Taking to the Stage

18 December 2020


In a normal year, it's around now people get involved in 'seasonal productions'. At one end of the scale there are the schools: The 'landscape' on the Nativity Play has shifted in recent years to cater to the more multicultural demographic – whilst Joseph, Mary and the Christ Child are still usually the traditional focal point, the nature of their visitors has broadened out. Remember the Nativity in 'Love Actually' featuring a spaceman, lobster and whale? We've had our fair share of requests based on Blue Sky Thinking. One year we had a request based on a local school deciding they wanted the children dressed as planets. Revealing a surprising gap in the costume market as no-one actually makes planet costumes, we improvised with a reversed pumpkin costume. Another year, at the height of the Finding Nemo popularity, the idea was the children as fish.
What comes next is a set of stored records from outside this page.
(** What both parsers do with the labels of a name. *)
Lemma ReadName_loop_labels deeper fuel pre labels rest result :
  Forall label_ok labels → (length labels < fuel)%nat →
  ReadName_loop deeper fuel (pre ++ wire labels ++ rest) (zlen pre) result
  = ReadName_loop deeper (fuel - length labels) (pre ++ wire labels ++ rest)
      (zlen pre + zlen (wire labels)) (joined result labels).
Proof.
  intros Hl. revert fuel pre result. induction Hl as [|l labels Hl Hls IH]; intros fuel pre result Hf.
  { unfold wire. simpl. by rewrite Nat.sub_0_r, Z.add_0_r. }
  destruct fuel as [|fuel]; [simpl in Hf; lia|]. unfold label_ok in Hl. rewrite wire_cons.
  replace (pre ++ (zlen l :: l ++ wire labels) ++ rest) with ((pre ++ zlen l :: l) ++ wire labels ++ rest)
    by (simpl; by rewrite <- !app_assoc).
  cbn [ReadName_loop]. ifb; [b2p; exfalso; zlia|].
  rewrite <- (app_assoc pre (zlen l :: l)). cbn [app]. rewrite rd_at by done. cbn [obind].
  ifb; [b2p; lia|]. rewrite label_length_bits by lia. cbn [Z.eqb negb orb].
  ifb; [b2p; exfalso; destruct E1; zlia|].
  replace (slice _ _ _) with (Ok l).
  2:{ symmetry. rewrite (cons_middle (zlen l) pre). rewrite app_assoc. apply slice_full; zlia. }
  cbn [obind]. replace (zlen pre + 1 + zlen l) with (zlen (pre ++ zlen l :: l)) by zlia.
  replace (pre ++ zlen l :: l ++ wire labels ++ rest) with ((pre ++ zlen l :: l) ++ wire labels ++ rest)
    by (by rewrite <- !app_assoc).
  rewrite IH by (simpl in Hf; lia). f_equal; zlia.
Qed.

(** A name written out, and a name that is a pointer. *)
Lemma ReadName_written levels pre labels rest :
  Forall label_ok labels →
  ReadName (S levels) (pre ++ wire labels ++ 0 :: rest) (zlen pre)
  = Ok (joined [] labels, zlen pre + zlen (wire labels) + 1).
Proof.
  intros Hl. pose proof (length_wire labels) as Hw. cbn [ReadName]. set (m := pre ++ _).
  assert (length labels < S (length m))%nat as Hf by (unfold m; rewrite !length_app; simpl; lia).
  unfold m at 3. rewrite ReadName_loop_labels by done. fold m.
  replace (S (length m) - length labels)%nat with (S (length m - length labels)) by lia.
  cbn [ReadName_loop]. pose proof (zlen_nonneg rest). ifb; [b2p; exfalso; unfold m in *; zlia|].
  replace (rd m _) with (Ok 0); [done|]. symmetry. unfold m. rewrite app_assoc. apply rd_at. zlia.
Qed.

Lemma ReadName_pointer levels pre p rest name o :
  0 <= p < 256 → ReadName levels (pre ++ [0xc0; p] ++ rest) p = Ok (name, o) →
  ReadName (S levels) (pre ++ [0xc0; p] ++ rest) (zlen pre) = Ok (name, zlen pre + 2).
Proof.
  intros Hp Hn. cbn [ReadName ReadName_loop]. set (m := pre ++ _) in *.
  assert (zlen m = zlen pre + 2 + zlen rest) as Hz by (unfold m; zlia). pose proof (zlen_nonneg rest).
  ifb; [b2p; lia|]. replace (rd m (zlen pre)) with (Ok 0xc0) by (symmetry; by apply rd_at).
  cbn [obind]. change (0xc0 =? 0) with false. change (Z.land 0xc0 0xc0 =? 0xc0) with true. cbv iota zeta.
  ifb; [b2p; lia|]. replace (rd m (zlen pre + 1)) with (Ok p).
  2:{ symmetry. unfold m. change ([0xc0; p] ++ rest) with ([0xc0] ++ p :: rest). rewrite app_assoc.
      apply rd_at. zlia. }
  cbn [obind]. change (Z.lor (Z.shiftl (Z.land 0xc0 0x3f) 8) p) with p.
  rewrite Hn. cbn [obind]. f_equal. f_equal; [by destruct name|lia].
Qed.

Lemma DnsQuery_Name_loop_labels fuel pre labels rest result :
  Forall label_ok labels → (length labels < fuel)%nat →
  DnsQuery_Name_loop fuel (pre ++ wire labels ++ rest) (zlen pre) result
  = DnsQuery_Name_loop (fuel - length labels) (pre ++ wire labels ++ rest)
      (zlen pre + zlen (wire labels)) (joined result labels).
Proof.
  intros Hl. revert fuel pre result. induction Hl as [|l labels Hl Hls IH]; intros fuel pre result Hf.
  { unfold wire. simpl. by rewrite Nat.sub_0_r, Z.add_0_r. }
  destruct fuel as [|fuel]; [simpl in Hf; lia|]. unfold label_ok in Hl. rewrite wire_cons.
  replace (pre ++ (zlen l :: l ++ wire labels) ++ rest) with (pre ++ zlen l :: l ++ wire labels ++ rest)
    by (simpl; by rewrite <- !app_assoc).
  cbn [DnsQuery_Name_loop]. ifb; [b2p; exfalso; zlia|].
  rewrite rd_at by done. cbn [obind].
  ifb; [b2p; lia|]. ifb; [b2p; exfalso; destruct E1; zlia|].
  replace (slice _ _ _) with (Ok l).
  2:{ symmetry. rewrite (cons_middle (zlen l) pre). rewrite app_assoc. apply slice_full; zlia. }
  cbn [obind]. replace (zlen pre + 1 + zlen l) with (zlen (pre ++ zlen l :: l)) by zlia.
  replace (pre ++ zlen l :: l ++ wire labels ++ rest) with ((pre ++ zlen l :: l) ++ wire labels ++ rest)
    by (by rewrite <- !app_assoc).
  rewrite IH by (simpl in Hf; lia). f_equal; zlia.
Qed.

(** The first label of a text. *)
Lemma first_label (text : bytes) :
  let n := default (length text) (find_char chr_dot text) in
  (n <= length text)%nat ∧ (chr_dot ∉ take n text)
  ∧ (text = take n text ++ chr_dot :: drop (S n) text ∨ (text = take n text ∧ drop (S n) text = [])).
Proof.
  cbv zeta. destruct (find_char chr_dot text) as [i|] eqn:E; simpl.
  - pose proof (find_char_lt _ _ _ E). apply find_char_Some in E as (Hi & Ht).
    split_and!; [lia|done|by left].
  - apply find_char_None in E. rewrite firstn_all. split_and!; [done|done|right].
    split; [done|]. apply drop_ge. lia.
Qed.

Lemma joined_cons l labels :
  label_ok l → Forall label_ok labels → joined [] (l :: labels) = l ++ dotted labels.
Proof. intros Hl Hls. apply (joined_dotted l labels); [|done]. intros ->. by destruct Hl. Qed.

Lemma dotted_joined labels :
  labels ≠ [] → Forall label_ok labels → dotted labels = chr_dot :: joined [] labels.
Proof.
  intros Hne Hl. destruct Hl as [|l labels Hl Hls]; [done|]. rewrite joined_cons by done. done.
Qed.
On the other hand there are the pantos (and variations), and, as has been repeated a lot in the current crisis, the supposed supportive mainstay of the theatre business. Here the landscape has also changed – many large theatres and even organisations like the BBC, have given up having wardrobe departments, on the grounds of the cost of maintenance and space. Theatres and local authorities 'buy in' productions from specialist companies. The tradition still thrives at village am-dram level but arguably, current restrictions aside, lack of retail fabric outlets and aspects of fast fashion, are causing costume-making skills to be lost.

In the early days, we actually wrote our own pantos – it was one way of getting costumes used, but in the wider market, whilst we can't kit out whole productions (no space, for one thing), there are occasional requests for outfits people cannot source – mainstream panto costumes online are rather sparse, unless you get lucky on eBay. Sometimes matching a Director's vision to reality can be a challenge, but we usually have the ability to come to a compromise.